Report each line of the entries that contains the word "Fixpoint", copied in full.
━━━━━ SOURCE MATERIAL ━━━━━
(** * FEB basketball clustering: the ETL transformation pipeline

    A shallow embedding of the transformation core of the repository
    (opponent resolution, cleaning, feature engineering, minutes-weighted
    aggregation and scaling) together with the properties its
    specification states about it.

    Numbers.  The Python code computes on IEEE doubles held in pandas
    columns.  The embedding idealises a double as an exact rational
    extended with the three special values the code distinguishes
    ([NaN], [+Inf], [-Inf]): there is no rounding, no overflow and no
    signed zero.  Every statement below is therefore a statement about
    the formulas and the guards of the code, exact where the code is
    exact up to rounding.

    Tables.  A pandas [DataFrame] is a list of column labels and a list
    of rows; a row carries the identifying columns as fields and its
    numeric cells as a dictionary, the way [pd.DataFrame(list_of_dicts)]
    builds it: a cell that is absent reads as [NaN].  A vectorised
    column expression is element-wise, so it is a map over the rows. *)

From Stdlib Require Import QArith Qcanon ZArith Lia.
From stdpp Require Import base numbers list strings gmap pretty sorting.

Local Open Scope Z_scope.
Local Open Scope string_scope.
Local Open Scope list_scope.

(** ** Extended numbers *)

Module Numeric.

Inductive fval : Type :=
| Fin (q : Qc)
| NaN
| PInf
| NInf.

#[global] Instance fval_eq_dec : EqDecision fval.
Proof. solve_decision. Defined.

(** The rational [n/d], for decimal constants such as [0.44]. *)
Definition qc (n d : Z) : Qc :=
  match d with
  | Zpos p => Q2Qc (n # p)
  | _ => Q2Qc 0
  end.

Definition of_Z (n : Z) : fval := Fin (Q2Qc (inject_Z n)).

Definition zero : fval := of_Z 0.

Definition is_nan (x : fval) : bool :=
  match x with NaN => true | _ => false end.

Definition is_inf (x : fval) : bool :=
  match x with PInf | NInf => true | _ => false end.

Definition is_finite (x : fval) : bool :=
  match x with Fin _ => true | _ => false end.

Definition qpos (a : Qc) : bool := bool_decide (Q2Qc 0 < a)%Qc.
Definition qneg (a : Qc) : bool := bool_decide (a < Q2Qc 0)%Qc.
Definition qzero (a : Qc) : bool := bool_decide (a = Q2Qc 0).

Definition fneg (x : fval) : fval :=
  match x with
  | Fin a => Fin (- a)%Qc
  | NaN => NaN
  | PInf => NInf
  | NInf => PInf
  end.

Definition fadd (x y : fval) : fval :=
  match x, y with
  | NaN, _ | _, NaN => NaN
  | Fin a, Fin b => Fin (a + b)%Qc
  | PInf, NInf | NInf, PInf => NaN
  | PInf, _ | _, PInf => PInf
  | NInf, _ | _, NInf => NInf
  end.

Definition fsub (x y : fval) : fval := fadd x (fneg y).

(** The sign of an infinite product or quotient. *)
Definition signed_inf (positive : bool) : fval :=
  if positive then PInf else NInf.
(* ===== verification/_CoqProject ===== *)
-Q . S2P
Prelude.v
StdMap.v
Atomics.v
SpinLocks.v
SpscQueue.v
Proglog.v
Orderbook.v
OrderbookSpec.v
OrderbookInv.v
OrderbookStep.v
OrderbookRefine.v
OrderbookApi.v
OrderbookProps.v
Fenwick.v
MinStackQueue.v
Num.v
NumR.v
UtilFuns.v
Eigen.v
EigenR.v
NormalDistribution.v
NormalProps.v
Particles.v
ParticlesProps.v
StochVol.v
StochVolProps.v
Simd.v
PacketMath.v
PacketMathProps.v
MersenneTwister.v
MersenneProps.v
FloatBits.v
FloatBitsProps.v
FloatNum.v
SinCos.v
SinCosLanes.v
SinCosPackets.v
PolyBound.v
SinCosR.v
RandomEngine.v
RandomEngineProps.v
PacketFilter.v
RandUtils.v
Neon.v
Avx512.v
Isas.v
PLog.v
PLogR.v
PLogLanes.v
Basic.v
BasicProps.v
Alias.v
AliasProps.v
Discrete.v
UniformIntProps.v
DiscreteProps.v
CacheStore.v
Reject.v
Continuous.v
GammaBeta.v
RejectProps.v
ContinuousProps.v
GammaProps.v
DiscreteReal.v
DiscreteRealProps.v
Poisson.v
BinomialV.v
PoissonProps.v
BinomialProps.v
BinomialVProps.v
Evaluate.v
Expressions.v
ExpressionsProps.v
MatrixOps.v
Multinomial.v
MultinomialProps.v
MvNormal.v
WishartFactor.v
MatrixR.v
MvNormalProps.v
━━━━━
━━━━━ SOURCE MATERIAL ━━━━━
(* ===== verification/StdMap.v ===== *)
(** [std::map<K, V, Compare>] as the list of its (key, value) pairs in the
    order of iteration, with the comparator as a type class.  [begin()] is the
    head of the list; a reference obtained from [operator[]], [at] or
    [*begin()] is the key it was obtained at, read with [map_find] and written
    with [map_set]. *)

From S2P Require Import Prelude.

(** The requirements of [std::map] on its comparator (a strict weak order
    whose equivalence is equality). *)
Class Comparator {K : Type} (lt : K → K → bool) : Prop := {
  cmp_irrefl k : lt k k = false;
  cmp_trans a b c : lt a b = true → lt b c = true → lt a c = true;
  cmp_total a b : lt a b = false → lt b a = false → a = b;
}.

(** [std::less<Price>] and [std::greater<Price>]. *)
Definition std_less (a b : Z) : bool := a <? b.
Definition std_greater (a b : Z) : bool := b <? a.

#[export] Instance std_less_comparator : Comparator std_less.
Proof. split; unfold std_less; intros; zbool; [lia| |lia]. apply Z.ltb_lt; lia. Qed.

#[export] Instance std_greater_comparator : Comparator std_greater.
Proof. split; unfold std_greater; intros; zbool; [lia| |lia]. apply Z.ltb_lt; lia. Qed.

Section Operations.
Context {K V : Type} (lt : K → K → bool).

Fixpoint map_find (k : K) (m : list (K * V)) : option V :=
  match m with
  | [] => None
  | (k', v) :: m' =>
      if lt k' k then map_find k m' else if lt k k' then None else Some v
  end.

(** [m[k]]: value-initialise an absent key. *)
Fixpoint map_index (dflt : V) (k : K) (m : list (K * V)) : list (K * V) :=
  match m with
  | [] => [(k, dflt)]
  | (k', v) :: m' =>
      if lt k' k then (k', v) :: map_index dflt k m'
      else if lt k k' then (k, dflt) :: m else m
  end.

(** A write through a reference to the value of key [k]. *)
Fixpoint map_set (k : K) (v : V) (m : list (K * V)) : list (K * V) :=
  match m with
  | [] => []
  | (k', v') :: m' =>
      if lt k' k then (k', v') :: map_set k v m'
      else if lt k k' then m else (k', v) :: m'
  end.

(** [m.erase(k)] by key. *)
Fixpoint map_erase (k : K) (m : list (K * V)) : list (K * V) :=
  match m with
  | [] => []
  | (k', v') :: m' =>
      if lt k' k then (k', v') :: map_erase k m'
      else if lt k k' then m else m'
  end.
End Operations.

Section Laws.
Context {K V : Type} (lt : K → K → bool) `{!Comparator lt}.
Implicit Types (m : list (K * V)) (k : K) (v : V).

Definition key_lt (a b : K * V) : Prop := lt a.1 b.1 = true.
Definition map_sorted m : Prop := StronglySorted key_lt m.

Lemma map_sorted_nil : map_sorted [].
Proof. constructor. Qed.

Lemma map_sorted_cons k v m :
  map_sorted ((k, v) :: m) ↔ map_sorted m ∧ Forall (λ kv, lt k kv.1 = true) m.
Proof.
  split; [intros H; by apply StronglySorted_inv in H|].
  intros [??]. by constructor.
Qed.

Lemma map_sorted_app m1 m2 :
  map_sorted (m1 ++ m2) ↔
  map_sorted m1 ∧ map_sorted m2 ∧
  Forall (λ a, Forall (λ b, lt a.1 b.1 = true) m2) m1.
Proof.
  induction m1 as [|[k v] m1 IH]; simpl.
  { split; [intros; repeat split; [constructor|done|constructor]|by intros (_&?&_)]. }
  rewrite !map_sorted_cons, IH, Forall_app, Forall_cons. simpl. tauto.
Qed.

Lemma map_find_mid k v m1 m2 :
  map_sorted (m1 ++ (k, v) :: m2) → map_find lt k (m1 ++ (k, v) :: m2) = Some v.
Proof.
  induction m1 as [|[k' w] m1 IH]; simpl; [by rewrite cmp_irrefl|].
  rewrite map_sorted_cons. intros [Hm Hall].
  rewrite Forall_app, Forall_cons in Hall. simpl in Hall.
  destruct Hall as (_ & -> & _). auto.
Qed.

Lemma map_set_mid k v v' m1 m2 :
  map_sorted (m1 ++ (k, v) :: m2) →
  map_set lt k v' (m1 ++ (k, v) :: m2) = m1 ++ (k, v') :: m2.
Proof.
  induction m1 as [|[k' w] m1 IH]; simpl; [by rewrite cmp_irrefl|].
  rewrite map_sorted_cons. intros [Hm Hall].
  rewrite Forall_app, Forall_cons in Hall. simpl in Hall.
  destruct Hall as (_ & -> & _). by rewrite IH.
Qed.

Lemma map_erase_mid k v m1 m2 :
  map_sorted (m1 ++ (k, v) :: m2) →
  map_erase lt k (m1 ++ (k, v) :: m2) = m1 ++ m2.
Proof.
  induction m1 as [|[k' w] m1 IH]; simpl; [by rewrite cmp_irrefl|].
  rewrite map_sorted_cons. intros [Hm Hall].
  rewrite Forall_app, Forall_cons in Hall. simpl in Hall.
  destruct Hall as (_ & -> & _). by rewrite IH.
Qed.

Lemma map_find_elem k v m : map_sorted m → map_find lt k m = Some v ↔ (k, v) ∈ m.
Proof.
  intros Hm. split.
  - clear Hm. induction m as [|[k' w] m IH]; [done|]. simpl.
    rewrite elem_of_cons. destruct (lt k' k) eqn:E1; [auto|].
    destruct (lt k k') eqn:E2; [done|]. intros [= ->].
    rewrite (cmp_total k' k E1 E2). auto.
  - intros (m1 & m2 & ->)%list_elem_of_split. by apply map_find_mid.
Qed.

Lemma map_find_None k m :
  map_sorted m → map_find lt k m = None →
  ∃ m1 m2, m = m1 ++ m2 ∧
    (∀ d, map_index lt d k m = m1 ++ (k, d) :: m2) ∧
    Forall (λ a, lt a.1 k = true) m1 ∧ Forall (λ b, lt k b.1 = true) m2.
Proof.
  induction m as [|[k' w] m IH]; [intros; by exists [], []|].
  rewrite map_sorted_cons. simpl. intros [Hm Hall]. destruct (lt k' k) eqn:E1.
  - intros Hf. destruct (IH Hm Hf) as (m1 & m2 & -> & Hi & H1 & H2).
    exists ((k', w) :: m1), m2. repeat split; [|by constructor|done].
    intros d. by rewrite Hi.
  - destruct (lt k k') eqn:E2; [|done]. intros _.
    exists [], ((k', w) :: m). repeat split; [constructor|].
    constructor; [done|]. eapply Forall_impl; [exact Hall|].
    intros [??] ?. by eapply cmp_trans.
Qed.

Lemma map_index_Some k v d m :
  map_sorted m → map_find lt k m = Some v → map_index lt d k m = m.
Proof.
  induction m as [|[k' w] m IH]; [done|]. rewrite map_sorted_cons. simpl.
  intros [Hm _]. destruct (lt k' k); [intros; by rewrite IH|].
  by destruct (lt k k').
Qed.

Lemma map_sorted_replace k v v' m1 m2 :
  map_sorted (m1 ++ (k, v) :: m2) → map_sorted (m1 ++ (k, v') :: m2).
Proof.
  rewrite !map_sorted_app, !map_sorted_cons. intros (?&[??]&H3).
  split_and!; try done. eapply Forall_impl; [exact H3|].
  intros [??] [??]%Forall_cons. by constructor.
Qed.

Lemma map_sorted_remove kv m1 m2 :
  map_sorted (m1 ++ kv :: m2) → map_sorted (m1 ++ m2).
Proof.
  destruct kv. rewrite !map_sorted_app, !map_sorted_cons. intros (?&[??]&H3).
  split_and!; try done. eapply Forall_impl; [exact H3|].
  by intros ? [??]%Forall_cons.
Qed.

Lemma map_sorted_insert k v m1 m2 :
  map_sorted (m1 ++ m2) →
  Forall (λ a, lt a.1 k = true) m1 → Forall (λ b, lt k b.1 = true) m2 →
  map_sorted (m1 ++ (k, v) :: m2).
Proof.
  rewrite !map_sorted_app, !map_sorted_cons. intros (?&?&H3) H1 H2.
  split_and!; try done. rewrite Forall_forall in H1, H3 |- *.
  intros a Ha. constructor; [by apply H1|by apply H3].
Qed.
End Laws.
━━━━━
**TASK RESPONSE:**
Fixpoint map_find (k : K) (m : list (K * V)) : option V :=
Fixpoint map_index (dflt : V) (k : K) (m : list (K * V)) : list (K * V) :=
Fixpoint map_set (k : K) (v : V) (m : list (K * V)) : list (K * V) :=
Fixpoint map_erase (k : K) (m : list (K * V)) : list (K * V) :=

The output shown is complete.